*WHAT TO PRODUCE*
Starting with the line that contains "if bool_decide (pr_state i ≠ Some PrStateOpen) then" and stopping after the line that contains "Definition isReviewPipelineStage (stage", return each line below exactly as written, with no others.

SUPPLIED DATA Block Start

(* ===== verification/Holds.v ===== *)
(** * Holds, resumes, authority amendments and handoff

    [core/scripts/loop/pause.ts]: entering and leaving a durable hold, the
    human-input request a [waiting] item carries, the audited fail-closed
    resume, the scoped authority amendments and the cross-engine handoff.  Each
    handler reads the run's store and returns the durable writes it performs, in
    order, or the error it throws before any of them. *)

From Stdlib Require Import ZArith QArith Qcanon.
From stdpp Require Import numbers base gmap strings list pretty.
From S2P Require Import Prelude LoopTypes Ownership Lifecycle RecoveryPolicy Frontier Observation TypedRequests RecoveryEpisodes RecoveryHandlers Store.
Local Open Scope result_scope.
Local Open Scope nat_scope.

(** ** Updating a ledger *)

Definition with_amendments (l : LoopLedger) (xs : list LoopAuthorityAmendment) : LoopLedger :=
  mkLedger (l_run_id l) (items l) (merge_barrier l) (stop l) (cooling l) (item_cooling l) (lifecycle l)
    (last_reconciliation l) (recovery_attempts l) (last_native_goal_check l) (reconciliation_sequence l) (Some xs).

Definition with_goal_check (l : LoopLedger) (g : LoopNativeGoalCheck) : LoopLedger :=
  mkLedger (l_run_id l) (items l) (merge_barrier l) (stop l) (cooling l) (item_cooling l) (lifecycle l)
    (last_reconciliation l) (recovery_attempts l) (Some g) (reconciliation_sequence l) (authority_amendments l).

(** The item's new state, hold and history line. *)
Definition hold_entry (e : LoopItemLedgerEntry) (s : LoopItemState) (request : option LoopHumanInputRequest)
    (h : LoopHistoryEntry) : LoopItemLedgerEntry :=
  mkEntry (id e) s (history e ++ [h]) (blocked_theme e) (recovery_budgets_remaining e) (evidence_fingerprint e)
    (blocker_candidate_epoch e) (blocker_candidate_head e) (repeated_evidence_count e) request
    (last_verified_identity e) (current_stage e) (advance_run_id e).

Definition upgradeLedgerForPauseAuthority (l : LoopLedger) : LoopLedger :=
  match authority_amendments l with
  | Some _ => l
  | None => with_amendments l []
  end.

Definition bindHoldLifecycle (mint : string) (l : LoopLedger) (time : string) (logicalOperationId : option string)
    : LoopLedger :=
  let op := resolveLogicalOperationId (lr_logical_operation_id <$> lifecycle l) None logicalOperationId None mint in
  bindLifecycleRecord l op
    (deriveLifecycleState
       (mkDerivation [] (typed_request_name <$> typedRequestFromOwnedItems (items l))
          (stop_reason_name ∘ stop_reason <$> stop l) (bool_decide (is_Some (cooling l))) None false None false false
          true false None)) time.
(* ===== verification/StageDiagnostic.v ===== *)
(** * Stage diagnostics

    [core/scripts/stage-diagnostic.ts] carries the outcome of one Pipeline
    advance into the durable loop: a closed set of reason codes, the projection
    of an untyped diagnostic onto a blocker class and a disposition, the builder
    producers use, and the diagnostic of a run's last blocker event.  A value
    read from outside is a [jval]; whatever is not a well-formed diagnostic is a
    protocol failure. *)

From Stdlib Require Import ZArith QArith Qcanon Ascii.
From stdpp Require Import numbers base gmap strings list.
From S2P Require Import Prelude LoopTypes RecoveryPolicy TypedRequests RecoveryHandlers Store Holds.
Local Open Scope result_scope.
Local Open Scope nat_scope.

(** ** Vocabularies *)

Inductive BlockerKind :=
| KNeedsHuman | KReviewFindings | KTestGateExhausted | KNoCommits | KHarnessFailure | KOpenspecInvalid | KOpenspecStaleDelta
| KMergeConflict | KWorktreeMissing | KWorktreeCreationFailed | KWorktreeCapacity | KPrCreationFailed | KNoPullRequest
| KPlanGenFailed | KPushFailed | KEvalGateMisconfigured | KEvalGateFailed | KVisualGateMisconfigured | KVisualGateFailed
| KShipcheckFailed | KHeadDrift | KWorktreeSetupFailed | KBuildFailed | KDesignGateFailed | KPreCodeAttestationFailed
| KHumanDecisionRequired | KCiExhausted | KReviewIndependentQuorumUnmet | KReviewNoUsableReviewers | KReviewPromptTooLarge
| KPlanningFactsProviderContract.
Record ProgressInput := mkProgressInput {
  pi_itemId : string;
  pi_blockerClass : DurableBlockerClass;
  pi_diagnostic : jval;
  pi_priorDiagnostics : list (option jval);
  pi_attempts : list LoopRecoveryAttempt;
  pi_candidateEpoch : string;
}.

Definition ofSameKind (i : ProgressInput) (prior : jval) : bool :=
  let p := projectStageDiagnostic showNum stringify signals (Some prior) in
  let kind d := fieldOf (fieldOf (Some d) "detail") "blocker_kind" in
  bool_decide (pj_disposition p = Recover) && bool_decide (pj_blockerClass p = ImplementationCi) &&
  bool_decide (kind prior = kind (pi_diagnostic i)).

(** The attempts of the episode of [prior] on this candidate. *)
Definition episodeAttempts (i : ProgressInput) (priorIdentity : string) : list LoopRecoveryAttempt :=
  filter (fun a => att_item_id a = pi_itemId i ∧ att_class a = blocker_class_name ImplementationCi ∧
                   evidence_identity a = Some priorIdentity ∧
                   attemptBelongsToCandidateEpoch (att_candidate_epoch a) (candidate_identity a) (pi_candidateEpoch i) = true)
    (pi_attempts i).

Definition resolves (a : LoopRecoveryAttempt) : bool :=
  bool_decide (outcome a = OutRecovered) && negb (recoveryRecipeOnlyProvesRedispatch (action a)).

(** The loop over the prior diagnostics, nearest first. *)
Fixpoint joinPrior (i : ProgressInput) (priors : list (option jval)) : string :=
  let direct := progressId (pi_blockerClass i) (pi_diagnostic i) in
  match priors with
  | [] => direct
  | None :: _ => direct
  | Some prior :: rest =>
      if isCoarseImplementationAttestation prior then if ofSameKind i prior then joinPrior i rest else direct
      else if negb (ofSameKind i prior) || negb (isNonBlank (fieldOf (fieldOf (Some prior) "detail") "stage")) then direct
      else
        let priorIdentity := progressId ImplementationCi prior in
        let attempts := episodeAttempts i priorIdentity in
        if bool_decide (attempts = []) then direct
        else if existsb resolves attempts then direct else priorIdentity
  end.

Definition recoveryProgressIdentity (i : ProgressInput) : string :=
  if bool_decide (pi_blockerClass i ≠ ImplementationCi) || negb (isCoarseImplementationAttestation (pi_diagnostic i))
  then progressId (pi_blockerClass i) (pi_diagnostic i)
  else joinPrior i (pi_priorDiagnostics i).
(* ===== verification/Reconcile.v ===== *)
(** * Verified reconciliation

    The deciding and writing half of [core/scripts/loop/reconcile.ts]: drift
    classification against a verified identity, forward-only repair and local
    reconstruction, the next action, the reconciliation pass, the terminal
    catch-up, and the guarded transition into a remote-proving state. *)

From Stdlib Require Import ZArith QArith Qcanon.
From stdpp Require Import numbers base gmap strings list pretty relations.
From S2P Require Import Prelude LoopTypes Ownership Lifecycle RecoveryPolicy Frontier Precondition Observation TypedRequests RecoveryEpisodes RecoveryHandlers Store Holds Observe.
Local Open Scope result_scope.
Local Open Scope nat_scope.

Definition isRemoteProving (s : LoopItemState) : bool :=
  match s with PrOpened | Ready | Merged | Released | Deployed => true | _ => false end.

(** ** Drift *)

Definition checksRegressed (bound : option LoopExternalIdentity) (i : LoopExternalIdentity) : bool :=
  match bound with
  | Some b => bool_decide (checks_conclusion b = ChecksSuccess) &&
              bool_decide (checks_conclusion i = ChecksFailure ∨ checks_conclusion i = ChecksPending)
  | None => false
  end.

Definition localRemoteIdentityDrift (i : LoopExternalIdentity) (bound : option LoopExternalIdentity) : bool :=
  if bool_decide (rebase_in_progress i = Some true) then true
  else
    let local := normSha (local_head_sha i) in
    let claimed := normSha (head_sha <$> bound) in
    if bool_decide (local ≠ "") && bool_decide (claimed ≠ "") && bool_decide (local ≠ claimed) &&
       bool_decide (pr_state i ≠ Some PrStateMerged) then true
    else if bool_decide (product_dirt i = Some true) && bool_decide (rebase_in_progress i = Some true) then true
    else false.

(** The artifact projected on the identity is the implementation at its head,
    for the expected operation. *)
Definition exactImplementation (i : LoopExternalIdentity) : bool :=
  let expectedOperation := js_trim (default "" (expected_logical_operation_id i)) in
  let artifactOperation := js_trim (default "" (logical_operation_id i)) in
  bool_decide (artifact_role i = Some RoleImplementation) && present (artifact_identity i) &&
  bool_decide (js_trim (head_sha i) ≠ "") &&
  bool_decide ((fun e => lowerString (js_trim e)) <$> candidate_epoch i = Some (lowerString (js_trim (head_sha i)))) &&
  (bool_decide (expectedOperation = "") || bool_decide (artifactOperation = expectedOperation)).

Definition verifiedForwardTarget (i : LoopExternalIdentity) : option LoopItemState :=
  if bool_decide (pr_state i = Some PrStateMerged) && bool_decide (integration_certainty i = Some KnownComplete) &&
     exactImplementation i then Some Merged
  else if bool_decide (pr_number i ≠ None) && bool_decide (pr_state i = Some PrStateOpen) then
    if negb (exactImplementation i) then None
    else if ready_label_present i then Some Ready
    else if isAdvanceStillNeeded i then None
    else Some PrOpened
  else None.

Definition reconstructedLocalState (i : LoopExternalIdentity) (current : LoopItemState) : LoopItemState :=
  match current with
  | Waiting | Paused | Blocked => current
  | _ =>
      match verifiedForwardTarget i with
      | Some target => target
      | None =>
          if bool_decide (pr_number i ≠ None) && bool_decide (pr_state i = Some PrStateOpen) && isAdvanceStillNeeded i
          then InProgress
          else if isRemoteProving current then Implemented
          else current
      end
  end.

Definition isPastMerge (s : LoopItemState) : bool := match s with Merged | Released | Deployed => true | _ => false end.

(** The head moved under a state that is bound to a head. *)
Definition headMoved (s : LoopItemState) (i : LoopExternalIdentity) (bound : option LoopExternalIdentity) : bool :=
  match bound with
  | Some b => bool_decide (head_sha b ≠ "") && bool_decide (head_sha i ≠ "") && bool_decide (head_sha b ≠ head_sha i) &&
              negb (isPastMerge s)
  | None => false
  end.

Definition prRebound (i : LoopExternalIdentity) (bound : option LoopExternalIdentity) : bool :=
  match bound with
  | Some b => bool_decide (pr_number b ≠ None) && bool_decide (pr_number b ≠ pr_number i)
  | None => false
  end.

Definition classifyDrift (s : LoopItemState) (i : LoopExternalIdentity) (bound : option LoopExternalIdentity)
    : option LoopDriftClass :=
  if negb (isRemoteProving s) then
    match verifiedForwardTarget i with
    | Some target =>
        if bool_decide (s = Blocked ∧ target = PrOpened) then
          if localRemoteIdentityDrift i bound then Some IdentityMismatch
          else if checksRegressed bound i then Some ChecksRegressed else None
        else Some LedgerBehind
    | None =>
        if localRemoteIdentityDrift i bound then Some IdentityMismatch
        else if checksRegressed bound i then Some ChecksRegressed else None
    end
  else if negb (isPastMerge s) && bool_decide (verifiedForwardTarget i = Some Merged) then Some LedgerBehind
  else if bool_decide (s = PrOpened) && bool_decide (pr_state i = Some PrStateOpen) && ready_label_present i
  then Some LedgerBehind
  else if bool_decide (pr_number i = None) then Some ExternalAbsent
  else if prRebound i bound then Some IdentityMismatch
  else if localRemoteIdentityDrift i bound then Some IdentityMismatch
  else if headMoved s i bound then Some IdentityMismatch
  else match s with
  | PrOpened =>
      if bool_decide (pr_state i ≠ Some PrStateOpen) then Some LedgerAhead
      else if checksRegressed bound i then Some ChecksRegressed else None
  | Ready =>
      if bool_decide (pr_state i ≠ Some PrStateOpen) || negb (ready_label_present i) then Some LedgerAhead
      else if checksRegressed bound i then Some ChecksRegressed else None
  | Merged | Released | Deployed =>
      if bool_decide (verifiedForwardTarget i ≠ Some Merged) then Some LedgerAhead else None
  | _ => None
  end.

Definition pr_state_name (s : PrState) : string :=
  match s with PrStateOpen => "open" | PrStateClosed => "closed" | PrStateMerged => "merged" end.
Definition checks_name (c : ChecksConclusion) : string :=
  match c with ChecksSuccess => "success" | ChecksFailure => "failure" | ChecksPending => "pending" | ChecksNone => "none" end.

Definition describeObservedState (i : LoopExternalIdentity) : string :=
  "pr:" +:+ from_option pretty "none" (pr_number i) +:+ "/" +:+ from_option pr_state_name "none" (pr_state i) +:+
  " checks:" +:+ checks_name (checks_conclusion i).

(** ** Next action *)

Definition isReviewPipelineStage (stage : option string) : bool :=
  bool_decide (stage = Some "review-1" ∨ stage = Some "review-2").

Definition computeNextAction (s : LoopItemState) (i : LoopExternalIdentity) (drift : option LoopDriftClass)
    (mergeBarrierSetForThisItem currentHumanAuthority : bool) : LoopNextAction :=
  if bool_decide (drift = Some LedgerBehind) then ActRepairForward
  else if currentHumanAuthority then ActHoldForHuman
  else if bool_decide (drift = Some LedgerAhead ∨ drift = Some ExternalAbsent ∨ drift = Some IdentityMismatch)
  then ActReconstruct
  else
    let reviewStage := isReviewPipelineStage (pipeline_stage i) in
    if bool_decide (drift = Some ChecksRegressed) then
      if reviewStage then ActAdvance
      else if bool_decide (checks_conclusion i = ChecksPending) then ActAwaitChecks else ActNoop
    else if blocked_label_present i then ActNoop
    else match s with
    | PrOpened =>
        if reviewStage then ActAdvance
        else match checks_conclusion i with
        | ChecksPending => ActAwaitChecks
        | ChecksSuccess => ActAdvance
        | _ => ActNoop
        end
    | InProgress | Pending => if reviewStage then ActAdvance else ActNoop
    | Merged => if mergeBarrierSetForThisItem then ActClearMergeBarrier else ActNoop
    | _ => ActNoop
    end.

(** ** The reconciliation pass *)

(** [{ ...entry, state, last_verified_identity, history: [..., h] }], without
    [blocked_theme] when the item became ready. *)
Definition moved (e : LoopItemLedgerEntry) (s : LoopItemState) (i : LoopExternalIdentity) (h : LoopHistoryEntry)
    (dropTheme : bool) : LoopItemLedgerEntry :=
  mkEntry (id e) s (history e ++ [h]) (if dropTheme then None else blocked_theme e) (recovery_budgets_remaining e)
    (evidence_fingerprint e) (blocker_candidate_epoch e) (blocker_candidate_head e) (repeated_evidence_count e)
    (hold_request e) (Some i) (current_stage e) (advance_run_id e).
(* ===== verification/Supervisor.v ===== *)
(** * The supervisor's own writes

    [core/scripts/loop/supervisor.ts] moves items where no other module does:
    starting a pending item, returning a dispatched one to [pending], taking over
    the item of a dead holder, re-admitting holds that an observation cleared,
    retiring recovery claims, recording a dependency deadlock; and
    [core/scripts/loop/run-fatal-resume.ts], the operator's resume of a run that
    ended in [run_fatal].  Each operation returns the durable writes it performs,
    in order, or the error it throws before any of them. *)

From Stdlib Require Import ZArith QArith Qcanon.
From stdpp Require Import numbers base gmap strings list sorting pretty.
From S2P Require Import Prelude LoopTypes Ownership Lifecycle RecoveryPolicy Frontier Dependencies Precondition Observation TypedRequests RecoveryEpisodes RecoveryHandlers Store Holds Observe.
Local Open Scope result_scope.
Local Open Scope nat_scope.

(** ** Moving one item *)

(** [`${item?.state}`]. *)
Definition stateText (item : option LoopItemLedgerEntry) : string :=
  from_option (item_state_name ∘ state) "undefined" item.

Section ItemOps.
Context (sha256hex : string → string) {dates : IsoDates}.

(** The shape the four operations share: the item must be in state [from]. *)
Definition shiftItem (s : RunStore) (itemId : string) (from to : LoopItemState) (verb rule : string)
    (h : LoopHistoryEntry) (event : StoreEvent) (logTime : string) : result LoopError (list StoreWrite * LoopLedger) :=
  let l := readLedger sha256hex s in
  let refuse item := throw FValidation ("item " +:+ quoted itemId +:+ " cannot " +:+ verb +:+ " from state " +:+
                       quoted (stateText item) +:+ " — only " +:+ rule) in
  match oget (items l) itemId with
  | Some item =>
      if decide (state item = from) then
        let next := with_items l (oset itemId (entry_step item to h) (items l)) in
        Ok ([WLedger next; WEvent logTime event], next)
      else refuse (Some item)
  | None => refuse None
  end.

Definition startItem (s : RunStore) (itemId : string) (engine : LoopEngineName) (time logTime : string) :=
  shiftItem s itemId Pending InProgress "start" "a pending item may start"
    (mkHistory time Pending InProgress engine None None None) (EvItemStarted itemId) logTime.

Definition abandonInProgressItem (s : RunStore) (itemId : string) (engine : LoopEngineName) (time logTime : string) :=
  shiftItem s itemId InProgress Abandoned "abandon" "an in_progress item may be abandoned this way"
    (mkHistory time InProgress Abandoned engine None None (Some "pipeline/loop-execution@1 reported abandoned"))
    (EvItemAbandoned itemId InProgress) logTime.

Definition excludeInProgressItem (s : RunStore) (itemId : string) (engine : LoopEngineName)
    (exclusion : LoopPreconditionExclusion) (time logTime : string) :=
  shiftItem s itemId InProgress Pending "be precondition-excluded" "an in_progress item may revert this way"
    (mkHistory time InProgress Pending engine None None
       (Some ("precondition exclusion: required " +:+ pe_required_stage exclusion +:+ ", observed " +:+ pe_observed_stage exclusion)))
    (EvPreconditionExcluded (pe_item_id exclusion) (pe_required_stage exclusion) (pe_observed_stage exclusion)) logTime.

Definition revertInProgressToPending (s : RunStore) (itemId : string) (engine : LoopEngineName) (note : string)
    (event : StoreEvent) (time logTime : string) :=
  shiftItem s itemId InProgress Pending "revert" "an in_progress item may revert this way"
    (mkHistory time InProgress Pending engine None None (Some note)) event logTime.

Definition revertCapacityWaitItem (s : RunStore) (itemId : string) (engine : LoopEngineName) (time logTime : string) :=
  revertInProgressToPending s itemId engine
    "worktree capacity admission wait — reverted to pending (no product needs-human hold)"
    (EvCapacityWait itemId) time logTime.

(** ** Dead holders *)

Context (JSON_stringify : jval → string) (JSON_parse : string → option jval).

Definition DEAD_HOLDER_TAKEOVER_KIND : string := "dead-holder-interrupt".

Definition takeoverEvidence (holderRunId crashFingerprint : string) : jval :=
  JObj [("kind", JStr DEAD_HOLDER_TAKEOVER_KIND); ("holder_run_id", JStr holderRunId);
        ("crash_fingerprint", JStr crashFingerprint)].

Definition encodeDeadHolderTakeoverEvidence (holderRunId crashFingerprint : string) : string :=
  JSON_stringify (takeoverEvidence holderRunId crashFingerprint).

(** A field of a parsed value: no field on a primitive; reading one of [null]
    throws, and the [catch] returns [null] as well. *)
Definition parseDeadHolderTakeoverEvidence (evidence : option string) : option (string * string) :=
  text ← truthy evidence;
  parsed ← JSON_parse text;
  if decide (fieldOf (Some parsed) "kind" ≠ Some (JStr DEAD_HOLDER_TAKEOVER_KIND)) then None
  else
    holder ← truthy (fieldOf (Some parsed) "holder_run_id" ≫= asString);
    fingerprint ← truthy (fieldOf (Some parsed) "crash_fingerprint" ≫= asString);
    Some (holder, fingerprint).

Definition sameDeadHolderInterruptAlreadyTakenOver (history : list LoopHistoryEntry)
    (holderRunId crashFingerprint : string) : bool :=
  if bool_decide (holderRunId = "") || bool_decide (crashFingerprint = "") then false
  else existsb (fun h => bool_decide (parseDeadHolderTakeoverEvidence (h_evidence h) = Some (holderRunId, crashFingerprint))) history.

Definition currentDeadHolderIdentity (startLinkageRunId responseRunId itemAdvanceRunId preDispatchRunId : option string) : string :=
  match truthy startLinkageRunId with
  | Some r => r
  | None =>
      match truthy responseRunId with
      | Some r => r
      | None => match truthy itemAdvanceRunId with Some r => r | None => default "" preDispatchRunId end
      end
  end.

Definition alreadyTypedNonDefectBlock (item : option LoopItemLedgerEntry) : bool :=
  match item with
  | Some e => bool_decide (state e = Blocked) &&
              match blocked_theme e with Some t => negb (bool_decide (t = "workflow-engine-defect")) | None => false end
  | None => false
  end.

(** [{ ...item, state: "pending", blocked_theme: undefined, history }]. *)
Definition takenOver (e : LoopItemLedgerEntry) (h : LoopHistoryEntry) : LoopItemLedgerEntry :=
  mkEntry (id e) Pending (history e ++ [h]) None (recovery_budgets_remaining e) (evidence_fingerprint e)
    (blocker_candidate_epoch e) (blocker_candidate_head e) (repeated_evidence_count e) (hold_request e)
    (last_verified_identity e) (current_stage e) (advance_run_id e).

SUPPLIED DATA Block End

*OUTPUT OF THE EXERCISE*
      if bool_decide (pr_state i ≠ Some PrStateOpen) then Some LedgerAhead
      else if checksRegressed bound i then Some ChecksRegressed else None
  | Ready =>
      if bool_decide (pr_state i ≠ Some PrStateOpen) || negb (ready_label_present i) then Some LedgerAhead
      else if checksRegressed bound i then Some ChecksRegressed else None
  | Merged | Released | Deployed =>
      if bool_decide (verifiedForwardTarget i ≠ Some Merged) then Some LedgerAhead else None
  | _ => None
  end.

Definition pr_state_name (s : PrState) : string :=
  match s with PrStateOpen => "open" | PrStateClosed => "closed" | PrStateMerged => "merged" end.
Definition checks_name (c : ChecksConclusion) : string :=
  match c with ChecksSuccess => "success" | ChecksFailure => "failure" | ChecksPending => "pending" | ChecksNone => "none" end.

Definition describeObservedState (i : LoopExternalIdentity) : string :=
  "pr:" +:+ from_option pretty "none" (pr_number i) +:+ "/" +:+ from_option pr_state_name "none" (pr_state i) +:+
  " checks:" +:+ checks_name (checks_conclusion i).

(** ** Next action *)

Definition isReviewPipelineStage (stage : option string) : bool :=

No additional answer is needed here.